The College of Engineering ranked No. 9, in a tie with Purdue University, for undergraduate engineering programs in Ph.D.-granting institutions, and the Charles H. Dyson School of Applied Economics and Management in the Colleges of Business and of Agriculture and Life Sciences was listed in a five-way tie at No. 9 for undergraduate business programs.
Among the business subcategories, Cornell ranked No. 10 in real estate.
In the engineering specialties, Cornell was listed at No. 7 in biological/agricultural engineering and earned a No. 8 spot in materials engineering. Several fields ranked at No. 10, including civil engineering, computer engineering, electrical/electronic/communications engineering, and mechanical engineering; and industrial/manufacturing engineering came in at No. 11.
The university also was recognized in the Best Colleges for Veterans category, which ranks schools that participate in federal initiatives helping veterans and active-duty service members pay for their degrees. Cornell ranked No. 6, also tied with Rice, Notre Dame and Vanderbilt.

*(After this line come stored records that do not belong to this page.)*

(** ** The keys of the report *)

(** C4: a calendar identifier is a key of the printed report only if some
    query for it returned at least one event; a calendar whose queries all
    returned no event is not a key. *)
Theorem report_key_only_if_events {W : Type} (ext : Externals W)
    (cfg : Settings) (w : W) (token_json : option string)
    (calendars : report) (c : string) :
  PrintedReport calendars ∈
    stdout (final (run ext cfg (initial w token_json))) →
  (∀ l, calendars !! c = Some l →
        ∃ request response,
          CallExecute request (inr response) ∈
            calls (final (run ext cfg (initial w token_json))) ∧
          calendarId request = c ∧ get_items response ≠ []) ∧
  ((∀ request response,
      CallExecute request (inr response) ∈
        calls (final (run ext cfg (initial w token_json))) →
      calendarId request = c → get_items response = []) →
   calendars !! c = None).
Proof.
  intros Hin.
  destruct (printed_report_trace ext cfg w token_json calendars Hin)
    as (auth & trace & Hc & Hne & Hloop).
  assert (∀ l, calendars !! c = Some l →
            ∃ request response,
              CallExecute request (inr response) ∈
                calls (final (run ext cfg (initial w token_json))) ∧
              calendarId request = c ∧ get_items response ≠ []) as Honly.
  { intros l Hl.
    destruct (loop_trace_key _ _ _ _ _ _ _ _ Hloop Hl)
      as [Hempty|(rq & rs & Hrq & Hcal & Hitems & _)].
    - by rewrite lookup_empty in Hempty.
    - exists rq, rs. rewrite Hc. split_and!; [|done..].
      apply elem_of_app. by right. }
  split; [done|]. intros Hzero.
  destruct (calendars !! c) as [l|] eqn:Hl; [|done].
  destruct (Honly l eq_refl) as (rq & rs & Hrq & Hcal & Hitems).
  by destruct Hitems, (Hzero rq rs).
Qed.

(** C5: a calendar for which a query returned events, while no event
    returned for it satisfies the condition, is a key of the printed
    report, mapped to the empty list. *)
Theorem report_empty_list_entry {W : Type} (ext : Externals W)
    (cfg : Settings) (w : W) (token_json : option string)
    (calendars : report) (request : ListRequest) (response : Response) :
  PrintedReport calendars ∈
    stdout (final (run ext cfg (initial w token_json))) →
  CallExecute request (inr response) ∈
    calls (final (run ext cfg (initial w token_json))) →
  get_items response ≠ [] →
  (∀ request' response',
     CallExecute request' (inr response') ∈
       calls (final (run ext cfg (initial w token_json))) →
     calendarId request' = calendarId request →
     ∀ e, e ∈ get_items response' →
          qualifies (str_lower ext) (keywords cfg) e = inr false) →
  calendars !! calendarId request = Some [].
Proof.
  intros Hin Hrq Hitems Hnone.
  destruct (printed_report_trace ext cfg w token_json calendars Hin)
    as (auth & trace & Hc & Hne & Hloop).
  rewrite Hc in Hrq, Hnone.
  eapply loop_trace_empty_entry; [exact Hloop | |].
  - intros rq rs Hin'. apply Hnone, elem_of_app. by right.
  - right. exists request, response. split_and!; [|done..].
    by eapply execute_in_trace.
Qed.

Lemma report_key_only_if_events_witness :
  (∀ l, Scenario.expected_report !! "empty" = Some l →
        ∃ request response,
          CallExecute request (inr response) ∈
            calls (final (run Scenario.ext Scenario.cfg
                            (initial tt (Some "fresh")))) ∧
          calendarId request = "empty" ∧ get_items response ≠ []) ∧
  ((∀ request response,
      CallExecute request (inr response) ∈
        calls (final (run Scenario.ext Scenario.cfg
                        (initial tt (Some "fresh")))) →
      calendarId request = "empty" → get_items response = []) →
   Scenario.expected_report !! "empty" = None).
Proof.
  apply (report_key_only_if_events Scenario.ext Scenario.cfg tt (Some "fresh")).
  apply list_elem_of_singleton. reflexivity.
Defined.

Lemma report_empty_list_entry_witness :
  Scenario.expected_report !! "quiet" = Some [].
Proof.
  apply (report_empty_list_entry Scenario.ext Scenario.cfg tt (Some "fresh")
           Scenario.expected_report (Scenario.request "quiet")
           {| items := Some [Scenario.standup] |}).
  - apply list_elem_of_singleton. reflexivity.
  - apply (list_elem_of_lookup_2 _ 2). reflexivity.
  - discriminate.
  - intros rq rs Hin Hcal e He.
    assert (calls (final (run Scenario.ext Scenario.cfg
                            (initial tt (Some "fresh")))) =
            [CallExecute (Scenario.request "team")
               (inr {| items := Some [Scenario.vacation; Scenario.standup;
                                      Scenario.away] |});
             CallExecute (Scenario.request "empty") (inr {| items := Some [] |});
             CallExecute (Scenario.request "quiet")
               (inr {| items := Some [Scenario.standup] |});
             CallExecute (Scenario.request "bare") (inr {| items := None |})])
      as Hcalls by reflexivity.
    rewrite Hcalls in Hin.
    repeat (apply elem_of_cons in Hin as [Hin|Hin]);
      try (by apply elem_of_nil in Hin);
      injection Hin as -> ->; try discriminate Hcal.
    apply list_elem_of_singleton in He as ->. reflexivity.
Defined.

(** ** Credentials *)

(** C6: when the token file exists and the credentials loaded from it are
    valid, no refresh call and no interactive flow take place, and the
    token file keeps its contents. *)
Theorem valid_token_left_alone {W : Type} (ext : Externals W) (cfg : Settings)
    (w w1 : W) (text : string) (creds : Credentials) :
  from_authorized_user_file ext text w = (inr creds, w1) →
  valid creds = true →
  count is_refresh
    (calls (final (run ext cfg (initial w (Some text))))) = 0 ∧
  count is_run_local_server
    (calls (final (run ext cfg (initial w (Some text))))) = 0 ∧
  token_file (final (run ext cfg (initial w (Some text)))) = Some text.
Proof.
  intros Hload Hvalid.
  destruct (run_keeps_authorization ext cfg (initial w (Some text)) eq_refl)
    as [-> _].
  rewrite !run_auth_counts by done.
  unfold_authorize. simpl. rewrite Hload. simpl. rewrite Hvalid. done.
Qed.

Lemma valid_token_left_alone_witness :
  count is_refresh
    (calls (final (run Scenario.ext Scenario.cfg (initial tt (Some "fresh"))))) = 0 ∧
  count is_run_local_server
    (calls (final (run Scenario.ext Scenario.cfg (initial tt (Some "fresh"))))) = 0 ∧
  token_file (final (run Scenario.ext Scenario.cfg (initial tt (Some "fresh"))))
    = Some "fresh".
Proof.
  apply (valid_token_left_alone Scenario.ext Scenario.cfg tt tt "fresh"
           Scenario.fresh); reflexivity.
Defined.

(** C7: when the credentials loaded from the token file are expired and
    carry a refresh token, exactly one refresh call and no interactive
    flow take place, and once the refresh has returned, the token file
    holds the serialized refreshed credentials. *)
Theorem expired_token_refreshed {W : Type} (ext : Externals W) (cfg : Settings)
    (w w1 : W) (text : string) (creds : Credentials) :
  from_authorized_user_file ext text w = (inr creds, w1) →
  expired creds = true →
  truthy (refresh_token creds) = true →
  count is_refresh
    (calls (final (run ext cfg (initial w (Some text))))) = 1 ∧
  count is_run_local_server
    (calls (final (run ext cfg (initial w (Some text))))) = 0 ∧
  ∀ refreshed w2,
    refresh ext creds w1 = (inr refreshed, w2) →
    token_file (final (run ext cfg (initial w (Some text)))) =
      Some (to_json ext refreshed).
Proof.
  intros Hload Hexpired Htoken.
  assert (valid creds = false) as Hvalid.
  { unfold valid. rewrite Hexpired. by destruct (token creds). }
  destruct (run_keeps_authorization ext cfg (initial w (Some text)) eq_refl)
    as [-> _].
  rewrite !run_auth_counts by done.
  unfold_authorize. simpl. rewrite Hload. simpl.
  rewrite Hvalid, Hexpired, Htoken. simpl.
  destruct (refresh ext creds w1) as [[e|refreshed] w2]; simpl;
    split_and!; try done; by intros ? ? [= <- _].
Qed.

Lemma expired_token_refreshed_witness :
  count is_refresh
    (calls (final (run Scenario.ext Scenario.cfg (initial tt (Some "stale"))))) = 1 ∧
  count is_run_local_server
    (calls (final (run Scenario.ext Scenario.cfg (initial tt (Some "stale"))))) = 0 ∧
  token_file (final (run Scenario.ext Scenario.cfg (initial tt (Some "stale"))))
    = Some (to_json Scenario.ext Scenario.fresh).
Proof.
  destruct (expired_token_refreshed Scenario.ext Scenario.cfg tt tt "stale"
              Scenario.stale eq_refl eq_refl eq_refl) as (Hone & Hnone & Hfile).
  split_and!; [exact Hone | exact Hnone |].
  apply (Hfile Scenario.fresh tt). reflexivity.
Defined.

(** C8: when there is no token file and the client secrets load, the
    interactive flow runs exactly once, no refresh call takes place, and
    once the flow has returned, the token file holds the serialized
    credentials it returned. *)
Theorem no_token_interactive_flow {W : Type} (ext : Externals W)
    (cfg : Settings) (w w1 : W) :
  from_client_secrets_file ext w = (inr tt, w1) →
  count is_run_local_server
    (calls (final (run ext cfg (initial w None)))) = 1 ∧
  count is_refresh (calls (final (run ext cfg (initial w None)))) = 0 ∧
  ∀ granted w2,
    run_local_server ext w1 = (inr granted, w2) →
    token_file (final (run ext cfg (initial w None))) =
      Some (to_json ext granted).
Proof.
  intros Hsecrets.
  destruct (run_keeps_authorization ext cfg (initial w None) eq_refl)
    as [-> _].
  rewrite !run_auth_counts by done.
  unfold_authorize. simpl. rewrite Hsecrets. simpl.
  destruct (run_local_server ext w1) as [[e|granted] w2]; simpl;
    split_and!; try done; by intros ? ? [= <- _].
Qed.

Lemma no_token_interactive_flow_witness :
  count is_run_local_server
    (calls (final (run Scenario.ext Scenario.cfg (initial tt None)))) = 1 ∧
  count is_refresh
    (calls (final (run Scenario.ext Scenario.cfg (initial tt None)))) = 0 ∧
  token_file (final (run Scenario.ext Scenario.cfg (initial tt None)))
    = Some (to_json Scenario.ext Scenario.granted).
Proof.
  destruct (no_token_interactive_flow Scenario.ext Scenario.cfg tt tt eq_refl)
    as (Hone & Hnone & Hfile).
  split_and!; [exact Hone | exact Hnone |].
  apply (Hfile Scenario.granted tt). reflexivity.
Defined.

(** ** Events with a missing field *)

(** C10 as stated fails: with no keyword configured, the condition does
    not read the "summary" of an event whose eventType is not
    "outOfOffice", and returns although that field is missing. *)
Lemma summary_not_read_counterexample :
  Scenario.untitled !! "eventType" = Some (VStr "default") ∧
  Scenario.untitled !! "summary" = None ∧
  qualifies lower_ascii [] Scenario.untitled = inr false.
Proof. split_and!; reflexivity. Qed.

(** C10, as the code has it: the condition always reads "eventType" and
    raises KeyError when it is missing; it reads "summary" when the type
    is not "outOfOffice" and there is at least one keyword, and raises
    KeyError when it is then missing; it returns exactly for the events
    that have an "eventType" and, unless that is "outOfOffice" or no
    keyword is configured, a "summary" that is a string.  When it raises
    on an event the API returned, the exception is not an API error and
    is not caught: it leaves [main], and the process ends with exit
    status 1. *)
Theorem missing_field_exception_uncaught {W : Type} (ext : Externals W)
    (cfg : Settings) (w : W) (token_json : option string) (e : event) :
  (e !! "eventType" = None →
   qualifies (str_lower ext) (keywords cfg) e = inl (KeyError "eventType")) ∧
  (∀ ty, e !! "eventType" = Some ty → ty ≠ VStr "outOfOffice" →
         keywords cfg ≠ [] → e !! "summary" = None →
         qualifies (str_lower ext) (keywords cfg) e = inl (KeyError "summary")) ∧
  ((∃ b : bool, qualifies (str_lower ext) (keywords cfg) e = inr b) ↔
   ∃ ty, e !! "eventType" = Some ty ∧
         (ty = VStr "outOfOffice" ∨ keywords cfg = [] ∨
          ∃ summary, e !! "summary" = Some (VStr summary))) ∧
  (∀ request response x,
     CallExecute request (inr response) ∈
       calls (final (run ext cfg (initial w token_json))) →
     e ∈ get_items response →
     qualifies (str_lower ext) (keywords cfg) e = inl x →
     ∃ x', uncaught (run ext cfg (initial w token_json)) = Some x' ∧
           (∀ detail, x' ≠ HttpError detail) ∧
           exit_status (run ext cfg (initial w token_json)) = 1%Z).
Proof.
  split_and!.
  - apply qualifies_missing_type.
  - apply qualifies_missing_summary.
  - apply qualifies_returns_iff.
  - intros request response x Hin He Hx.
    destruct (filter_events_raises_on _ _ _ _ _ He Hx) as [x' Hx'].
    destruct (run_filter_raises ext cfg w token_json _ _ _ Hin Hx')
      as (? & ? & ? & ?).
    by exists x'.
Qed.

The Programs to Look For category, which lists “schools with outstanding examples of academic programs that are believed to lead to student success,” cited Cornell’s internships/co-ops, service learning and Writing in the Disciplines programs.
Other rankings of note:
- No. 8 in economic diversity, with 16 percent of students receiving Pell Grants.
- No. 10 on the list of “high school counselor’s picks,” in a five-way tie.
- No. 14 on the list of Most Innovative Schools, tying with four others.
- No. 16 in the Best Value Schools category, which factors academic quality and cost.
The 2017 rankings are published in 2016 and, in many cases, are based on data referencing 2013-14 and 2014-15, according to U.S. News.